:: What you should do ::
Each line from the opening of the records that follow to the line with "Local Open Scope Z_scope." needs to be written out exactly. Add nothing.
Given records Start Marker
(* ===== verification/PriceTimestamp.v ===== *)
(** * pricefeed/types/price_timestamp.go: a price and its last update time

    The cell both price caches are made of, the abstract specification of a
    cell (the latest update of its history) and the lemmas on maps of cells
    that the client cache and the server cache share. *)
From S2P Require Import Prelude.
Local Open Scope Z_scope.

Record PriceTimestamp := mkPriceTimestamp {
  LastUpdateTime : Time;
  Price : Z
}.

#[export] Instance PriceTimestamp_eq_dec : EqDecision PriceTimestamp.
Proof. solve_decision. Defined.

Definition NewPriceTimestamp : PriceTimestamp := mkPriceTimestamp zeroTime 0.

(** [newUpdateTime] is a pointer: calling [After] through nil panics. *)
Definition PriceTimestamp_UpdatePrice (pt : PriceTimestamp) (price : Z)
    (newUpdateTime : option Time) : go (PriceTimestamp * bool) :=
  match newUpdateTime with
  | None => Panic NilDereference
  | Some t =>
      if time_After t (LastUpdateTime pt)
      then Ok (mkPriceTimestamp t price, true)
      else Ok (pt, false)
  end.

Definition PriceTimestamp_GetValidPrice (pt : PriceTimestamp) (cutoffTime : Time)
    : Z * bool :=
  if time_Before (LastUpdateTime pt) cutoffTime then (0, false) else (Price pt, true).

(** ** Specification: the latest update of a history

    A history is the list of (time, price) updates in the order they were
    applied. *)
Definition update := (Time * Z)%type.

Definition latest (h : list update) (pt : PriceTimestamp) : Prop :=
  exists h1 h2,
    (zeroTime, 0) :: h = h1 ++ (LastUpdateTime pt, Price pt) :: h2 /\
    Forall (fun u => u.1 < LastUpdateTime pt) h1 /\
    Forall (fun u => u.1 <= LastUpdateTime pt) h2.

(** The cell after one update, ignoring the returned flag. *)
Definition bump (pt : PriceTimestamp) (u : update) : PriceTimestamp :=
  if time_After u.1 (LastUpdateTime pt) then mkPriceTimestamp u.1 u.2 else pt.

Definition replay (h : list update) : PriceTimestamp := foldl bump NewPriceTimestamp h.

Lemma UpdatePrice_bump pt price t :
  exists b, PriceTimestamp_UpdatePrice pt price (Some t) = Ok (bump pt (t, price), b).
Proof. unfold PriceTimestamp_UpdatePrice, bump. simpl. case_match; eauto. Qed.

Lemma replay_snoc h u : replay (h ++ [u]) = bump (replay h) u.
Proof. unfold replay. by rewrite foldl_app. Qed.

Lemma replay_latest h : latest h (replay h).
Proof.
  induction h as [|u h IH] using rev_ind.
  - exists [], []. split_and!; [done|constructor..].
  - rewrite replay_snoc. destruct IH as (h1 & h2 & E & H1 & H2).
    unfold bump, time_After. destruct (Z.ltb_spec (LastUpdateTime (replay h)) u.1).
    + exists ((zeroTime, 0) :: h), []. simpl. split_and!; [by destruct u| |constructor].
      rewrite E. apply Forall_app; split; [|constructor; simpl; [lia|]];
        (eapply Forall_impl; [eassumption|]); simpl; intros; lia.
    + exists h1, (h2 ++ [u]). split_and!; [|done|].
      * change ((zeroTime, 0) :: h ++ [u]) with (((zeroTime, 0) :: h) ++ [u]).
        by rewrite E, <- app_assoc.
      * apply Forall_app. split; [done|]. constructor; [done|constructor].
Qed.

Lemma latest_unique h pt pt' : latest h pt -> latest h pt' -> pt = pt'.
Proof.
  intros (h1 & h2 & E & H1 & H2) (k1 & k2 & E' & K1 & K2).
  rewrite E in E'. clear E. revert k1 E' K1.
  induction h1 as [|a h1 IH]; intros [|b k1] E' K1; simplify_eq/=.
  - destruct pt, pt'; simplify_eq/=. done.
  - rewrite Forall_app, Forall_cons in H2. inversion K1. simplify_eq/=. lia.
  - inversion H1. rewrite Forall_app, Forall_cons in K2. simplify_eq/=. lia.
  - inversion H1; inversion K1. subst. eapply IH; eauto.
Qed.

(** ** Stores of cells

    Both caches keep their cells in maps and create the missing cell before
    updating it. A store is seen through its lookup function. *)
Section Cells.
Context {K : Type} `{EqDecision K}.

(** The updates of a history that concern key [k]. *)
Definition history_of (k : K) (h : list (K * update)) : list update :=
  (filter (fun ku => ku.1 = k) h).*2.

(** The store holds, for every key that was ever updated, the latest update of
    that key, and nothing for the other keys. *)
Definition holds_latest (h : list (K * update)) (cell : K -> option PriceTimestamp) : Prop :=
  forall k, match cell k with
       | Some pt => history_of k h <> [] /\ latest (history_of k h) pt
       | None => history_of k h = []
       end.

(** [cell'] is [cell] after the update of one key. *)
Definition bumped (cell : K -> option PriceTimestamp) (k : K) (u : update)
    (cell' : K -> option PriceTimestamp) : Prop :=
  cell' k = Some (bump (default NewPriceTimestamp (cell k)) u) /\
  forall k', k' <> k -> cell' k' = cell k'.

Lemma history_of_app k h h' : history_of k (h ++ h') = history_of k h ++ history_of k h'.
Proof. unfold history_of. by rewrite filter_app, fmap_app. Qed.

Lemma history_of_eq k u : history_of k [(k, u)] = [u].
Proof. unfold history_of. by rewrite filter_cons_True. Qed.

Lemma history_of_ne k k' u : k <> k' -> history_of k [(k', u)] = [].
Proof. intros. unfold history_of. by rewrite filter_cons_False. Qed.

Lemma holds_latest_empty : holds_latest [] (fun _ => None).
Proof. done. Qed.

Lemma holds_latest_lookup h cell k pt :
  holds_latest h cell -> cell k = Some pt -> pt = replay (history_of k h).
Proof.
  intros Hm E. specialize (Hm k). rewrite E in Hm.
  eapply latest_unique; [apply Hm|apply replay_latest].
Qed.

Lemma holds_latest_bumped h cell cell' k u :
  holds_latest h cell -> bumped cell k u cell' -> holds_latest (h ++ [(k, u)]) cell'.
Proof.
  intros Hm [Heq Hne] k'. rewrite history_of_app. destruct (decide (k' = k)) as [->|Hk].
  - rewrite Heq, history_of_eq. split; [by destruct (history_of k h)|].
    destruct (cell k) as [pt|] eqn:E; simpl.
    + rewrite (holds_latest_lookup h cell k pt Hm E), <- replay_snoc. apply replay_latest.
    + specialize (Hm k). rewrite E in Hm. rewrite Hm. simpl.
      apply (replay_latest [u]).
  - rewrite Hne, history_of_ne, app_nil_r by done. apply Hm.
Qed.

Lemma holds_latest_unique h cell cell' k :
  holds_latest h cell -> holds_latest h cell' -> cell k = cell' k.
Proof.
  intros Hm Hm'. specialize (Hm k). specialize (Hm' k).
  destruct (cell k), (cell' k); try tauto; try (exfalso; tauto).
  f_equal. destruct Hm, Hm'. by eapply latest_unique.
Qed.

Lemma holds_latest_ext h cell cell' :
  (forall k, cell k = cell' k) -> holds_latest h cell -> holds_latest h cell'.
Proof. intros E Hm k. rewrite <- E. apply Hm. Qed.
End Cells.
Given records End Marker
:: Reply ::
(* ===== verification/PriceTimestamp.v ===== *)
(** * pricefeed/types/price_timestamp.go: a price and its last update time

    The cell both price caches are made of, the abstract specification of a
    cell (the latest update of its history) and the lemmas on maps of cells
    that the client cache and the server cache share. *)
From S2P Require Import Prelude.
Local Open Scope Z_scope.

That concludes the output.